Nigel West is a military historian specializing in intelligence and security issues, and while still at university, he worked as a researcher for two authors: Ronald Seth, who had been parachuted into Silesia by SOE, and Richard Deacon, a former wartime Naval Intelligence officer and latterly the foreign editor of the Sunday Times. He later joined BBC TV’s General Features department to work on the SPY! and ESCAPE! series.
His first book, coauthored with Richard Deacon in 1980 and published by BBC Publications, was the book of the SPY! series and was followed by other nonfiction: MI5: British Security Service Operations, 1909–1945 (Bodley Head, 1981); A Matter of Trust: MI5, 1945–72 (Weidenfeld and Nicolson, 1982); MI6: British Secret Intelligence Service Operations, 1909–45 (Weidenfeld and Nicolson, 1983); The Branch: A History of the Metropolitan Police Special Branch (Secker and Warburg, 1983); Unreliable Witness: Espionage Myths of the Second World War (Weidenfeld and Nicolson, 1984); GARBO (coauthored with Juan Pujol, Weidenfeld and Nicolson, 1985); GCHQ: The Secret Wireless War (Weidenfeld and Nicolson, 1986); Molehunt (Weidenfeld and Nicolson, 1987); The Friends: Britain’s Postwar Secret Intelligence Operations (Weidenfeld and Nicolson, 1988); Games of Intelligence (Weidenfeld and Nicolson, 1989); Seven Spies Who Changed the World (Secker and Warburg, 1991); Secret War: The Story of SOE (Hodder and Stoughton, 1992); The Faber Book of Espionage (Faber and Faber, 1993); The Illegals (Hodder and Stoughton, 1993); The Faber Book of Treachery (Faber and Faber, 1995); The Secret War for the Falklands (Little, Brown, 1997); Counterfeit Spies (Little, Brown, 1998); Crown Jewels (with Oleg Tsarev, HarperCollins, 1998); VENONA: The Greatest Secret of the Cold War (HarperCollins, 1999); The Third Secret (HarperCollins, 2000); Mortal Crimes(Enigma, 2004); The Guy Liddell Diaries (Routledge, 2005); MASK (Routledge, 2005); Historical Dictionary of British Intelligence (Scarecrow, 2005); Historical Dictionary of International Intelligence (Scarecrow, 2006); On Her Majesty’s Secret Service (Greenhill, 2006); Historical Dictionary of Cold War Counterintelligence (Scarecrow, 2007); Historical Dictionary of World War II Intelligence (Scarecrow, 2008); Historical Dictionary of Sexspionage(Scarecrow, 2009); TRIPLEX: Secrets from the KGB Archives (Yale University Press, 2009); Historical Dictionary of Ian Fleming’s James Bond (Scarecrow, 2009); Historical Dictionary of Naval Intelligence (Scarecrow, 2010); SNOW(Biteback, 2011).

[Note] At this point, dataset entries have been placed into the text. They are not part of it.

(* ===== verification/CliDemo.v ===== *)
(** * A small Cosmos node for the command-line tool

    An outside the tool can run against: a node that accepts transactions at once and executes them when a
    block passes (here, whenever the tool waits), programs that succeed, and files.  It shows that an upload
    can succeed, and what happens when the relayer's account does not exist yet. *)

From Stdlib Require Import ZArith Lia Strings.Byte Strings.String.
From stdpp Require Import base option list gmap numbers.
From S2P Require Import Prelude Bytes Text Crypto Json ConfigText Cli Configuration CosmosSigner WasmUpload.
Open Scope Z_scope.

Record Demo : Type := MkDemo {
  clock : Z;
  files : bytes -> option bytes;
  known : list bytes;      (* accounts of the chain *)
  mempool : list bytes;    (* memos of accepted transactions *)
  executed : list bytes;
}.

(** The libraries, with a transaction as its memo. *)
#[local] Instance demo_tx : CosmosTx := {|
  SigningKey := bytes;
  key_from_slice := Some;
  account_id := fun prefix k => Some (prefix ++ bstr "1" ++ k);
  denom_ok := fun _ => true;
  chain_id_ok := fun _ => true;
  sign_doc := fun d _ => Some (doc_memo d);
  encode_send := fun m => to_address m;
  encode_store_code := fun m => wasm_byte_code m;
  encode_submit := fun m => title m;
  encode_vote := fun m => voter m;
  base64 := fun b => b;
|}.
#[local] Instance demo_sha : Sha256 := toy_sha256.

Definition REST : bytes := bstr "http://127.0.0.1:1317".
Definition ok (v : Value) : option Reply := Some (MkReply 200 (Some v)).
Definition RELAYER : bytes := bstr "cosmos1r".
Definition artifact : bytes := bstr "wasm".
Definition SHA : bytes := Hex.encode (sha256 artifact).

Definition landed_value : Value :=
  jobject [("tx_response", jobject [("code", JNumber 0);
    ("events", JArray [jobject [("type", jtext "submit_proposal");
       ("attributes", JArray [jobject [("key", jtext "proposal_id"); ("value", jtext "3")]])]])])]%string.

Definition answer (s : Demo) (path : bytes) : option Reply :=
  if decide (path = REST ++ bstr "/cosmos/base/tendermint/v1beta1/node_info") then ok JNull
  else if decide (path = REST ++ bstr "/ibc/lightclients/wasm/v1/checksums") then
    ok (jobject [("checksums", JArray (if decide (bstr "upload-lc-wasm-vote" ∈ executed s) then [JString SHA] else []))]%string)
  else if decide (path = REST ++ bstr "/cosmos/auth/v1beta1/module_accounts/gov") then
    ok (jobject [("account", jobject [("value", jobject [("address", jtext "cosmos1gov")])])]%string)
  else if decide (path = REST ++ bstr "/cosmos/tx/v1beta1/txs/HASH") then
    if decide (bstr "upload-lc-wasm" ∈ executed s) then ok landed_value else Some (MkReply 404 None)
  else if decide (Exists (fun a => path = REST ++ bstr "/cosmos/auth/v1beta1/accounts/" ++ a) (known s)) then
    ok (jobject [("account", jobject [("account_number", jtext "7"); ("sequence", jtext "1")])]%string)
  else Some (MkReply 404 None).

Definition accept (s : Demo) (body : Value) : Demo :=
  MkDemo (clock s) (files s) (known s) (string_field body "tx_bytes" :: mempool s) (executed s).
Definition block (s : Demo) : Demo :=
  MkDemo (clock s) (files s)
    (if decide (bstr "bank-send" ∈ mempool s) then RELAYER :: known s else known s) [] (mempool s ++ executed s).
Definition after (d : Z) (s : Demo) : Demo := MkDemo (clock s + d) (files s) (known s) (mempool s) (executed s).
Definition put (f t : bytes) (s : Demo) : Demo :=
  MkDemo (clock s) (fun g => if decide (g = f) then Some t else files s g) (known s) (mempool s) (executed s).

#[local] Instance demo_world : World Demo := {|
  http := fun r s =>
    match req_method r with
    | GET => (s, answer s (req_target r))
    | POST => (accept s (req_body r),
               ok (jobject [("tx_response", jobject [("txhash", jtext "HASH"); ("code", JNumber 0)])]%string))
    end;
  spawn := fun c s => (s, Some (MkOutput true [] [] []));
  connect := fun _ s => (s, true);
  now := clock;
  sleep := fun d s => after d (block s);
  unix_secs := fun s => 1700000000 + clock s / 1000;
  read_file := fun f s => files s f;
  write_file := fun f t s => (put f t s, true);
  is_dir := fun _ _ => false;
|}.
#[local] Instance demo_laws : WorldLaws Demo.
Proof.
  split; try done.
  - intros r w. cbn. destruct (req_method r); reflexivity.
  - intros r w f. cbn. by destruct (req_method r).
  - intros f t w w' [= <-]. cbn. by rewrite decide_True.
  - intros f g t w Hne. cbn. by rewrite decide_False.
Qed.

Definition demo_env : Env := fun k =>
  if decide (k = bstr "COSMOS_RELAYER_PRIVATE_KEY") then Some (bstr "72")
  else if decide (k = bstr "COSMOS_VALIDATOR_PRIVATE_KEY") then Some (bstr "76") else None.
Definition ROOT : bytes := bstr "/repo".
Definition CONFIG : bytes := bstr "/repo/hermes-config.toml".
Definition config_text : bytes := bstr "id = 'simd-1'" ++ [nl] ++ bstr "  wasm_checksum_hex = ''" ++ [nl].
Definition start (accounts : list bytes) : Demo :=
  MkDemo 0 (fun f => if decide (f = CONFIG) then Some config_text
                     else if decide (f = wasm_file ROOT) then Some artifact else None) accounts [] [].
Definition demo_upload (accounts : list bytes) : Demo * result bytes unit :=
  upload (fun _ => []) demo_env ROOT CONFIG false None (start accounts).

(** With the accounts in place the upload succeeds and the configuration names the checksum. *)
Example demo_upload_succeeds :
  (demo_upload [RELAYER; bstr "cosmos1v"]).2 = Ok tt /\
  files (demo_upload [RELAYER; bstr "cosmos1v"]).1 CONFIG =
    Some (bstr "id = 'simd-1'" ++ [nl] ++ bstr "  wasm_checksum_hex = '" ++ SHA ++ bstr "'" ++ [nl]).
Proof. vm_compute. auto. Qed.

(** The relayer's account is funded but the next step does not wait for the block that creates it: the upload
    fails though every transaction was accepted, and it succeeds when it is started again. *)
Lemma funding_not_awaited :
  (demo_upload [bstr "cosmos1v"]).2 = err "HTTP status error" /\
  mempool (demo_upload [bstr "cosmos1v"]).1 = [bstr "bank-send"] /\
  (upload (fun _ => []) demo_env ROOT CONFIG false None (sleep 1000 (demo_upload [bstr "cosmos1v"]).1)).2 = Ok tt.
Proof. vm_compute. auto. Qed.

Lemma upload_registers_code_witness :
  let w := start [RELAYER; bstr "cosmos1v"] in
  let out := upload (fun _ => []) demo_env ROOT CONFIG false None w in
  read_file CONFIG out.1 = Some config_text \/ out.2 = Err (writing_failed CONFIG) \/
  (out.2 = Ok tt /\ exists text', read_file CONFIG out.1 = Some text' /\ registered_in (W:=Demo) demo_env config_text text').
Proof.
  intros w out.
  apply (upload_registers_code (W:=Demo) (fun _ => []) demo_env ROOT CONFIG None w out.1 out.2 config_text).
  - by intros c s.
  - vm_compute. reflexivity.
  - apply (bool_decide_unpack _). vm_compute. exact I.
  - subst out. by destruct (upload _ _ _ _ _ _ _).
Defined.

In 1989, he was voted The Experts’ Expert by a panel of spy writers selected by the Observer. He is currently the European editor of the International Journal of Intelligence and Counterintelligence and teaches the history of postwar intelligence at the Centre for Counterintelligence and Security Studies in Alexandria, Virginia. In October 2003, he was awarded the U.S. Association of Former Intelligence Officers first Lifetime Literature Achievement award. His website can be found at www.nigelwest.com.